The authors evaluate the efficacy of SDFT using the Llama-2-chat model across several benchmarks including mathematical reasoning, code generation, and general task alignment tasks. Notably, when fine-tuned using SDFT, the model consistently outperforms traditionally fine-tuned models in retaining prior learned capabilities while achieving improved or comparable task-specific performance. For instance, in coding tasks evaluated on the HumanEval benchmark, SDFT not only retained prior model performance levels (pass@1 moved from 13.4 to 15.2) but also improved them beyond the baseline (27% performance loss was mitigated).

Safety and Helpfulness Alignment:

The empirical evaluations reveal that SDFT holds potential for preserving safety and helpfulness alignments in LLMs. Standard fine-tuning often degrades these metrics, posing safety risks. SDFT effectively mitigates degradation (e.g., safety alignment saw less than a 1% drop compared to up to 20% with vanilla fine-tuning).

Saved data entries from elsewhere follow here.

(** ** The three fields *)

Definition nx (m : Slls) (p : ptr) : option ptr := next <$> m !! p.
Definition pv (m : Slls) (p : ptr) : option ptr := prev <$> m !! p.
Definition ky (m : Slls) (p : ptr) : option N := key <$> m !! p.

Lemma update_ok f p m : is_Some (m !! p) -> sll_update f p m = Ret (alter f p m).
Proof.
  intros [n Hn]. unfold sll_update, sll_at. rewrite Hn. cbn [obind]. f_equal.
  apply map_eq. intros q. destruct (decide (q = p)) as [->|Hne].
  - by rewrite lookup_insert_eq, lookup_alter_eq, Hn.
  - by rewrite lookup_insert_ne, lookup_alter_ne.
Qed.

Lemma alter_live f p m q : is_Some (alter f p m !! q) <-> is_Some (m !! q).
Proof. apply lookup_alter_is_Some. Qed.

(** A field after the update of a node, by the field it updates. *)
Lemma field_alter {A} (get : SllNode -> A) f p m q :
  get <$> alter f p m !! q = if decide (q = p) then (fun n => get (f n)) <$> m !! q else get <$> m !! q.
Proof.
  destruct (decide (q = p)) as [->|Hne]; [|by rewrite lookup_alter_ne].
  rewrite lookup_alter_eq. by destruct (m !! p).
Qed.

Lemma live_field {A} (get : SllNode -> A) m p : is_Some (m !! p) <-> exists y : A, get <$> m !! p = Some y.
Proof. split; [intros [n ->]; by exists (get n)|intros [y (n & -> & _)%fmap_Some]; by eexists]. Qed.

Lemma nx_set_next q p m x : is_Some (m !! p) -> nx (alter (set_next q) p m) x = if decide (x = p) then Some q else nx m x.
Proof. intros [n Hn]. unfold nx. rewrite field_alter. destruct (decide (x = p)) as [->|]; [by rewrite Hn|done]. Qed.
Lemma nx_set_prev q p m x : nx (alter (set_prev q) p m) x = nx m x.
Proof. unfold nx. rewrite field_alter. by destruct (decide (x = p)). Qed.
Lemma nx_set_key q p m x : nx (alter (set_key q) p m) x = nx m x.
Proof. unfold nx. rewrite field_alter. by destruct (decide (x = p)). Qed.
Lemma pv_set_prev q p m x : is_Some (m !! p) -> pv (alter (set_prev q) p m) x = if decide (x = p) then Some q else pv m x.
Proof. intros [n Hn]. unfold pv. rewrite field_alter. destruct (decide (x = p)) as [->|]; [by rewrite Hn|done]. Qed.
Lemma pv_set_next q p m x : pv (alter (set_next q) p m) x = pv m x.
Proof. unfold pv. rewrite field_alter. by destruct (decide (x = p)). Qed.
Lemma pv_set_key q p m x : pv (alter (set_key q) p m) x = pv m x.
Proof. unfold pv. rewrite field_alter. by destruct (decide (x = p)). Qed.
Lemma ky_set_prev q p m x : ky (alter (set_prev q) p m) x = ky m x.
Proof. unfold ky. rewrite field_alter. by destruct (decide (x = p)). Qed.
Lemma ky_set_next q p m x : ky (alter (set_next q) p m) x = ky m x.
Proof. unfold ky. rewrite field_alter. by destruct (decide (x = p)). Qed.
Lemma ky_set_key q p m x : is_Some (m !! p) -> ky (alter (set_key q) p m) x = if decide (x = p) then Some q else ky m x.
Proof. intros [n Hn]. unfold ky. rewrite field_alter. destruct (decide (x = p)) as [->|]; [by rewrite Hn|done]. Qed.

Create Rewrite HintDb sll.
#[export] Hint Rewrite nx_set_prev nx_set_key pv_set_next pv_set_key ky_set_prev ky_set_next : sll.
#[export] Hint Rewrite nx_set_next pv_set_prev ky_set_key using (rewrite ?alter_live; done) : sll.

(** ** Chains and rings *)

Definition link (m : Slls) (a b : ptr) : Prop := nx m a = Some b /\ pv m b = Some a.

Fixpoint chain (m : Slls) (a : ptr) (l : list ptr) : Prop :=
  match l with [] => True | b :: l => link m a b /\ chain m b l end.

Definition ring (m : Slls) (l : list ptr) : Prop :=
  match l with [] => True | a :: l' => chain m a l' /\ link m (List.last l' a) a end.

Lemma tail_cons {A} (c : A) l a : List.last (c :: l) a = List.last l c.
Proof. revert a c. induction l as [|d l IH]; intros a c; [done|]. change (List.last (d :: l) a = List.last (d :: l) c). by rewrite !IH. Qed.

Lemma chain_app m a l1 b l2 : chain m a (l1 ++ b :: l2) <-> chain m a l1 /\ link m (List.last l1 a) b /\ chain m b l2.
Proof.
  revert a. induction l1 as [|c l1 IH]; intros a; cbn [app chain].
  - tauto.
  - rewrite IH. rewrite (tail_cons c l1 a). tauto.
Qed.

Lemma tail_app {A} (l1 : list A) b l2 a : List.last (l1 ++ b :: l2) a = List.last l2 b.
Proof. revert a. induction l1 as [|c l1 IH]; intros a; cbn [app]; by rewrite tail_cons, ?IH. Qed.

Lemma ring_rotate m l1 l2 : ring m (l1 ++ l2) -> ring m (l2 ++ l1).
Proof.
  destruct l1 as [|a l1], l2 as [|b l2]; rewrite ?app_nil_r; try done.
  cbn [app ring]. rewrite !chain_app, !tail_app. tauto.
Qed.

Lemma ring_live m l p : ring m l -> p ∈ l -> is_Some (nx m p) /\ is_Some (pv m p).
Proof.
  intros Hr (l1 & l2 & ->)%list_elem_of_split. apply ring_rotate in Hr. cbn [app ring] in Hr. destruct Hr as [Hc [Hn Hp]].
  rewrite Hp. split; [|done]. destruct (l2 ++ l1) as [|b l]; cbn [List.last chain] in *; [by rewrite Hn|].
  destruct Hc as [[-> _] _]. done.
Qed.

(** Links are kept by what leaves these two fields of the elements alone. *)
Lemma chain_keep m m' a l : chain m a l ->
  (forall x, x ∈ removelast (a :: l) -> nx m' x = nx m x) -> (forall x, x ∈ l -> pv m' x = pv m x) -> chain m' a l.
Proof.
  revert a. induction l as [|b l IH]; intros a; [done|]. intros [[Hn Hp] Hc] Hnx Hpv. split.
  - split; [rewrite Hnx|rewrite Hpv]; [done|set_solver|done|set_solver].
  - apply IH; [done| |]; intros x Hx; [apply Hnx|apply Hpv]; [|set_solver]. change (x ∈ a :: removelast (b :: l)). set_solver.
Qed.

Theoretical Implications and Future Research

From a theoretical standpoint, SDFT suggests a promising trajectory in model fine-tuning paradigms that prioritize the preservation of generalized language capabilities. It provides a methodological foundation upon which future improvements can be constructed, particularly pertaining to efficiency and scope in real-world applications.

Impactful future developments could explore:

  • More advanced distillation techniques or blended methods that combine self-distillation with other continual learning approaches to further alleviate catastrophic forgetting.
  • Broader evaluations against a wider variety of LLM architectures and more diversified datasets to validate the generalizability of SDFT.
  • Exploration into more nuanced safety and task alignment conditions, ensuring the model’s robust real-time response across diverse unseen scenarios.

Conclusion

In summary, the paper significant advances the conversation on LLM fine-tuning by proposing SDFT. This method strategically minimizes distributional discrepancies that jeopardize LLMs' multifaceted abilities. As the landscape of AI grows increasingly sophisticated, approaches like SDFT will be pivotal in balancing task-specific acuity and versatile general functional competencies, ensuring finer control over model adaptation processes.